Skin Scrapings, Mange Mites
1. For lesions with minimal epidermal hyperplasia and lesions caused by deeply burrowing mites (eg. Sarcoptes) or in hair follicles (eg. Demodex). Dip a scalpel blade in mineral oil or glycerine. Using the blade, scrape the periphery of the lesions at right angles to the skin until pinpoint haemorrhaging occurs. The sample should be pink in colour. Examine under a microscope.
2. For lesions with marked epidermal hyperplasia and lesions caused by lice and superficially dwelling mites. Scrape the dried exudate and debris into a small ointment tin using the lid as a scraper.
3. Ear mites (eg. Otodectes) can be found easily with an otoscope. They can be removed from the external ear with a cotton swab.
4. Some surface feeding mites (eg. Cheyletiella) in dogs and other hosts can be collected by vigorously brushing the host over a plastic sheet. Mites and debris will accumulate on the sheet and can be transferred to a container.

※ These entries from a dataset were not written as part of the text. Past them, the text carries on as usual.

Lemma line_start_end_motions_witness :
  let s := editor_at VimMode.Normal 3 1 1 [] in
  s.(vim_mode) = VimMode.Normal /\ s.(current_operation) = VimOperation.None
  /\ line_prefix (str "x" ++ [nl]) /\ ~ In nl (str "a" ++ str "b") /\ line_suffix []
  /\ s.(cursor_position) = byte_len ((str "x" ++ [nl]) ++ str "a")
  /\ (exists s', step no_unicode_alphanumeric s ((str "x" ++ [nl]) ++ str "a" ++ str "b" ++ [])
                   (press Key.Num0)
                   = Some (s', (str "x" ++ [nl]) ++ str "a" ++ str "b" ++ [])
                 /\ s'.(cursor_position) = byte_len (str "x" ++ [nl])
                 /\ s'.(cursor_column) = 0 /\ s'.(desired_column) = 0)
  /\ (exists s', step no_unicode_alphanumeric s ((str "x" ++ [nl]) ++ str "a" ++ str "b" ++ [])
                   (press Key.Num4)
                   = Some (s', (str "x" ++ [nl]) ++ str "a" ++ str "b" ++ [])
                 /\ s'.(cursor_position) = byte_len ((str "x" ++ [nl]) ++ str "a" ++ str "b")
                 /\ s'.(cursor_column) = byte_len (str "a" ++ str "b")
                 /\ s'.(desired_column) = byte_len (str "a" ++ str "b")).
Proof.
  intros s.
  assert (Hp : line_prefix (str "x" ++ [nl])) by (right; exists (str "x"); reflexivity).
  assert (Hn : ~ In nl (str "a" ++ str "b")) by (apply (count_occ_not_In N.eq_dec); reflexivity).
  assert (Hr : line_suffix []) by (left; reflexivity).
  split; [reflexivity|]. split; [reflexivity|]. split; [exact Hp|]. split; [exact Hn|].
  split; [exact Hr|]. split; [reflexivity|].
  apply (line_start_end_motions no_unicode_alphanumeric s (str "x" ++ [nl]) (str "a") (str "b") []);
    [reflexivity | reflexivity | exact Hp | exact Hn | exact Hr | reflexivity].
Defined.

Lemma escape_cancels_pending_operator_witness :
  let s := mkEditor 1 0 1 1 VimMode.Normal [] VimOperation.Delete (str "r") in
  s.(vim_mode) = VimMode.Normal /\ s.(current_operation) <> VimOperation.None
  /\ exists s', handle_key_press no_unicode_alphanumeric s Key.Escape (str "ab") no_mods
                  = Some (s', str "ab", (false, None))
                /\ s'.(current_operation) = VimOperation.None
                /\ s'.(cursor_position) = s.(cursor_position)
                /\ s'.(register_buffer) = s.(register_buffer)
                /\ s'.(vim_mode) = VimMode.Normal.
Proof.
  intros s. split; [reflexivity|]. split; [discriminate|].
  apply (escape_cancels_pending_operator no_unicode_alphanumeric s (str "ab") no_mods);
    [reflexivity | discriminate].
Defined.

Lemma command_mode_keeps_document_witness :
  let s := mkEditor 0 0 0 0 VimMode.Command (str ":w") VimOperation.None [] in
  s.(vim_mode) = VimMode.Command
  /\ exists s', step no_unicode_alphanumeric s (str "ab") (press Key.Enter) = Some (s', str "ab").
Proof.
  intros s. split; [reflexivity|].
  apply (command_mode_keeps_document no_unicode_alphanumeric s (str "ab") (press Key.Enter)).
  reflexivity.
Defined.

Lemma motions_keep_document_witness :
  let s := editor_at VimMode.Normal 0 0 0 (str "r") in
  exists s' t',
    step no_unicode_alphanumeric s (str "ab" ++ nl :: str "c") (press Key.J) = Some (s', t')
    /\ s.(vim_mode) = VimMode.Normal /\ s.(current_operation) = VimOperation.None
    /\ In Key.J [Key.H; Key.L; Key.J; Key.K; Key.W; Key.B; Key.Num0; Key.Num4;
                 Key.ArrowLeft; Key.ArrowRight; Key.ArrowUp; Key.ArrowDown]
    /\ t' = str "ab" ++ nl :: str "c" /\ s'.(register_buffer) = s.(register_buffer)
    /\ s'.(vim_mode) = VimMode.Normal /\ s'.(current_operation) = VimOperation.None.
Proof.
  intros s. do 2 eexists. split; [reflexivity|].
  split; [reflexivity|]. split; [reflexivity|]. split; [simpl; auto 20|].
  apply (motions_keep_document no_unicode_alphanumeric s _ Key.J no_mods);
    [reflexivity | reflexivity | simpl; auto 20 | reflexivity].
Defined.

Lemma yank_keeps_document_and_cursor_witness :
  let s := mkEditor 1 0 1 1 VimMode.Normal [] VimOperation.Yank [] in
  exists s' t',
    step no_unicode_alphanumeric s (str "ab" ++ nl :: str "c") (press Key.Y) = Some (s', t')
    /\ s.(vim_mode) = VimMode.Normal /\ s.(current_operation) = VimOperation.Yank
    /\ (Key.Y = Key.W \/ Key.Y = Key.Y)
    /\ t' = str "ab" ++ nl :: str "c" /\ s'.(cursor_position) = s.(cursor_position)
    /\ s'.(vim_mode) = VimMode.Normal /\ s'.(current_operation) = VimOperation.None.
Proof.
  intros s. do 2 eexists. split; [reflexivity|].
  split; [reflexivity|]. split; [reflexivity|]. split; [right; reflexivity|].
  apply (yank_keeps_document_and_cursor no_unicode_alphanumeric s _ Key.Y no_mods);
    [reflexivity | reflexivity | right; reflexivity | reflexivity].
Defined.

Lemma down_lands_at_sticky_column_witness :
  let s := mkEditor 2 0 2 3 VimMode.Normal [] VimOperation.None [] in
  s.(vim_mode) = VimMode.Normal /\ s.(current_operation) = VimOperation.None
  /\ line_prefix [] /\ ~ In nl (str "ab" ++ str "c") /\ ~ In nl (str "defgh") /\ line_suffix []
  /\ str "defgh" ++ [] <> [] /\ ascii_text (str "defgh")
  /\ s.(cursor_position) = byte_len ([] ++ str "ab") /\ s.(cursor_column) = byte_len (str "ab")
  /\ exists s',
    step no_unicode_alphanumeric s ([] ++ str "ab" ++ str "c" ++ nl :: str "defgh" ++ [])
      (press Key.J)
      = Some (s', [] ++ str "ab" ++ str "c" ++ nl :: str "defgh" ++ [])
    /\ s'.(cursor_position)
       = byte_len ([] ++ str "ab" ++ str "c") + 1
         + Nat.min (Nat.max s.(desired_column) (byte_len (str "ab"))) (List.length (str "defgh"))
    /\ s'.(cursor_column)
       = Nat.min (Nat.max s.(desired_column) (byte_len (str "ab"))) (List.length (str "defgh"))
    /\ s'.(desired_column) = s.(desired_column).
Proof.
  intros s.
  assert (Hp : line_prefix []) by (left; reflexivity).
  assert (Hn : ~ In nl (str "ab" ++ str "c")) by (apply (count_occ_not_In N.eq_dec); reflexivity).
  assert (Hn1 : ~ In nl (str "defgh")) by (apply (count_occ_not_In N.eq_dec); reflexivity).
  assert (Hr : line_suffix []) by (left; reflexivity).
  assert (Ha : ascii_text (str "defgh")) by (repeat constructor).
  split; [reflexivity|]. split; [reflexivity|]. split; [exact Hp|]. split; [exact Hn|].
  split; [exact Hn1|]. split; [exact Hr|]. split; [discriminate|]. split; [exact Ha|].
  split; [reflexivity|]. split; [reflexivity|].
  apply (down_lands_at_sticky_column no_unicode_alphanumeric s [] (str "ab") (str "c")
           (str "defgh") []);
    [reflexivity | reflexivity | exact Hp | exact Hn | exact Hn1 | exact Hr | discriminate
    | exact Ha | reflexivity | reflexivity].
Defined.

The majority of internal parasites are diagnosed by microscopic examination of the feces for eggs that are released by the adult female in the pet's intestine. The number of eggs released in a given fecal sample can be variable, sometimes there aren't any even though the pet has an adult female parasite in its intestines. This means that a negative fecal report does not guarantee that the pet is free from internal parasites. In many cases it is necessary to run numerous samples to assure that the pet is free of internal parasites.
The two primary methods of fecal analysis are direct observation and fecal flotation.
In direct observation a smear is made of some fecal material on a microscope slide and the slide is analyzed for parasite eggs. It is used to detect eggs that don't show up well during the fecal flotation.
Fecal flotation is the most accurate way to detect most internal parasites. A sample of fresh feces is put into a special solution that causes any eggs that might be present to float to the top and adhere to a cover slip. The cover slip is put on a microscope slide for analysis. This concentration of eggs substantially increases the chance of finding any eggs that might be present. Some eggs, notably Tapeworm eggs, dissolve during this process and might be undetected. This is the reason you can see Tapeworms in the pets stool yet the fecal analysis came back negative.
Once a fecal sample is obtained it should be kept cool until it is analyzed. Analysis should be within 12 hours to increase accuracy.
A. The flotation solution has been added to the fecal container and a cover slip has been placed on the top to collect any eggs that float to the surface after a 5 minute wait.
B. The cover slip is put on a microscope slide and carefully scanned for the eggs of any parasite.